CommonCents (Coastal Maine)
In Maine, apple and blueberry growers are long time importers of foreign labor for arduous jobs. Many have been successful at cultivating long standing relationships with extended families in small Central American Communities and assisting members in securing citizenship for ones who return 'home' to recruit family and other community members. The local home depot had a very tall...6' 10" Black immigrant assisting customers. His English wasn't the best but we chatted and he said he worked in the Apple orchards during the season....where his height was much appreciated and home depot off season. He recruited community members from his home town for local orchards An outside recruiter interviewed for this article described his desire to recruit 'refugees'; I think working through local communities and with people who have become valued employees may be the best way of meeting the labor shortage.
Deirdre (New Jersey )
If these companies paid a living wage and benefits them American workers would work for them
Jeff (California)
Californa farmers tried that years ago when the illegals stayed home. Even when offering twice minimum wages and good benefits, they could not get Americans to work in the fields. the few that took the jobs only lasted a few days becasue the work was too hard for them.
Oakbranch (CA)
Jeff, what doesn't make sense about your argument is that a great many Americans want to allow the people who are "illegals" today, to become legal Americans tomorrow. So, if we allow "illegal immigrants" to become legal residents, does that mean that immediately they no longer will do this hard work? Does it mean that the minute we legalize someone's status, they refuse the hard work? If so, that means we are continually dependent on an ENDLESS FLOW of NEW illegal immigrants to replace those who have "graduated" to a more comfortable status and, in graduating up, now refuse the hard work. I hope that everyone can see the complete unsustainability of such a scenario.
Keith (NC)
Jeff, "good benefits"....I bet, what did they actually propose letting them take bathroom breaks.
Chris (La Jolla)
As long as they are legal, terrific.
wbj (ncal)
At the current rate of staff departures, this may become the staffing model for the Trump White House.
BOS (MA)
This is why we continue to take in endless millions of immigrants. To replenish or refill the slave wage jobs. After the current workers are worn or burned out, it is necessary to bring in a fresh bumpercrop of newcomers.
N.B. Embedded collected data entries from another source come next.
(** * The removable-storage export pipeline of securedrop-export

    A shallow embedding of [securedrop_export/disk/cli.py] (class [CLI]):
    device discovery, encryption classification, unlock and mount through
    [udisksctl], the export writer and the teardown path.

    The Python methods talk to the outside world through [subprocess],
    [pexpect], [os.path.exists] and [time.sleep].  Every such interaction
    is an event of a small free monad [Prog]; exceptions are the [Raise]
    leaves of the same monad.  A program is run against an arbitrary
    environment (a state type together with a function that answers each
    event), and the run records the events issued with their answers. *)

From Stdlib Require Import String Ascii List Bool Arith ZArith Lia.
From Stdlib Require QArith.
Import ListNotations.
Local Open Scope list_scope.
Local Open Scope string_scope.

Set Implicit Arguments.

(** ** Python string operations used by the module *)

Module PyStr.

(** A [str] is represented by its UTF-8 encoding, one [ascii] for every
    byte, so that [bytes.decode("utf-8")] and [f"{...}"] leave the bytes
    as they are.  [strip] and [split] work on characters: a whitespace
    character of one, two or three bytes is taken as one character. *)

Definition nl : string := String (ascii_of_nat 10) EmptyString.
Definition cr : string := String (ascii_of_nat 13) EmptyString.
Definition tab : string := String (ascii_of_nat 9) EmptyString.

(** [c.isspace()] for a character of one byte: TAB, LF, VT, FF, CR, the
    four separators 0x1c-0x1f and SPACE. *)
Definition is_space (c : ascii) : bool :=
  let n := nat_of_ascii c in
  (((9 <=? n) && (n <=? 13)) || ((28 <=? n) && (n <=? 32)))%nat.

(** [c.isspace()] for the characters of two bytes: U+0085 (C2 85) and
    U+00A0 (C2 A0). *)
Definition is_space2 (a b : ascii) : bool :=
  let x := nat_of_ascii a in
  let y := nat_of_ascii b in
  ((x =? 194) && ((y =? 133) || (y =? 160)))%nat.

(** [c.isspace()] for the characters of three bytes: U+1680 (E1 9A 80),
    U+2000 to U+200A (E2 80 80 to E2 80 8A), U+2028, U+2029 and U+202F
    (E2 80 A8, A9 and AF), U+205F (E2 81 9F) and U+3000 (E3 80 80). *)
Definition is_space3 (a b c : ascii) : bool :=
  let x := nat_of_ascii a in
  let y := nat_of_ascii b in
  let z := nat_of_ascii c in
  (((x =? 225) && (y =? 154) && (z =? 128))
   || ((x =? 226) && (y =? 128)
       && (((128 <=? z) && (z <=? 138))
           || (z =? 168) || (z =? 169) || (z =? 175)))
   || ((x =? 226) && (y =? 129) && (z =? 159))
   || ((x =? 227) && (y =? 128) && (z =? 128)))%nat.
Most native born Americans know better not to take these jobs at such ridiculously low wages. Same with the H2B visa workers brought in seasonally. They put 6 into a rented room and sleep in shifts. The owners of the businesses always claim they can't find workers. Well no, not at the low, low pay they are offering. And the H2B workers MUST work for them or leave the country, so they are typically abused and do not know about labor laws. Bottom line is it is greed. Typical, unabashed greed.
Oakbranch (CA)
Exactly. Exceptionally low wage jobs offering nasty smelling, difficult work are being revealed as businesses which almost cannot operate legally. They are totally dependent on new refugees or illegal immigrants in order to operate, apparently. And, if we operate things with an eye towards a sustainable future, we do not want to support endless population growth and endless importing of more and more refugees and more and more illegal immigrants. This does not square with limited, finite space, a finite amount of natural resources. These businesses need to be raising their pay, and improving working conditions. Americans can pay a little more for chicken or other meat, in order to support other Americans' livelihoods and ability to make a living. Also there are a LOT of homeless people in the US (particularly on the West Coast) who say they are desperate for work. Now maybe they are all liars and none of them actually want to work at jobs that will lead them out of homelessness -- but test their claims, by offering them these jobs. If a condition of receiving housing was that, actually they are required to work, and to take whatever job was offered that they had the ability to do, I think these jobs would be filled by Americans and we would reduce the number of homeless at the same time. Win-win.
CS (Ohio)
Can’t we offer to re-home our own refugees from war-torn train-wrecks like Chicago and Detroit? I’m sure thousands of people who can’t afford to leave those places would welcome a poultry plant job. Second and somewhat separately, I hear the constant drumming of “every job will be automated in ten years” and wonder “then why are we importing more soon-to-be-jobless people?” So far haven’t gotten a very good answer on that one.
Jeff (California)
Would you work in a poultry plant, or a slaughter house, or in a field in the hot sun? Most Americans shun those jobs. We can't even find teengers to mow our lawns.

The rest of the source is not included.